Tianjin, 7 February 2025 - CanSino Biologics Inc (“CanSinoBIO” or “the Company”) is pleased to announce that the Center for Drug Evaluation, National Medical Products Administration of the People’s Republic of China (the “NMPA”) has granted priority review status to the Company’s new drug application (the “NDA”) for its absorbed diphtheria, tetanus, and acellular pertussis (components) combined vaccine (the “DTcP”) for infants (below 2 years old) (the “DTcP Infant”).
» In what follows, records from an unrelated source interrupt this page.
(** * nexus3_exporter: a shallow embedding of the exporter script

    The script [nexus3_exporter.py] walks the paginated asset listing of a
    Nexus 3 repository and downloads every asset, verifying its SHA-1.
    This development embeds the script's functions ([main], [abort],
    [fetch_asset_listing], [download_assets], [download_single_asset],
    [sha1]) as state-passing functions over an explicit [world] (file system,
    remote server, console) and proves properties of them.

    Conventions of the embedding:
    - a Python [str] is a [string]; every character stands for the code point
      of the same number (0..255);
    - a value decoded from JSON is a [pyobj]; JSON numbers are integers;
    - [bytes] are [list byte];
    - exceptions are the [Exc] outcome of the monad [M]; [IOError] is an alias
      of [OSError] in Python 3 and the exceptions of [requests] derive from it;
      what [r.json()] raises on a body that is not JSON comes with the
      reply (see [response]);
    - the library functions the script calls ([hashlib.sha1], [os.path.join],
      [os.path.dirname], [os.makedirs], [urljoin], [str.lstrip], [repr]) are
      written after CPython's;
    - the [while] loop of [fetch_asset_listing] is unbounded in the source and
      runs on fuel here; [OutOfFuel] is the outcome of a run that needs more;
    - tqdm progress bars are presentation on stderr and are left out; what
      [print] and [tqdm.write] put on stdout is part of the trace. *)

From Stdlib Require Import ZArith String Ascii.
From Stdlib.Strings Require Import Byte.
From stdpp Require Import gmap strings list pretty.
This announcement follows the Company’s prior notification on December 16, 2024, regarding the acceptance of the NDA by the NMPA. The DTcP Infant is a potential best-in-class DTcP vaccine for infants in China. As a diphtheria, tetanus and acellular pertussis (components) vaccine, each pertussis antigen of the DTcP Infant can be purified separately and formulated in a defined ratio, thus ensuring batch-to-batch consistency of product quality and making the product more stable. Our DTcP Infant is positioned as a viable alternative to imported vaccines in China. Furthermore, the development of DTcP Infant establishes a solid foundation for the further development of our Tdcp Adolescent and Adult, as well as DTcP components combined vaccine.

Granting priority review status to the Company’s DTcP Infant signifies the importance of this vaccine candidate and the urgent need of its expedited assessment. This recognition from the Center for Drug Evaluation, NMPA underscores the Company’s commitment to developing innovative vaccines that meet the highest standards of safety and efficacy.

CanSinoBIO is devoted to advancing the field of vaccine development and aims to deliver innovative, high-quality, and affordable vaccines worldwide. The Company is committed to enhancing global public health and addressing critical public health challenges on a global scale.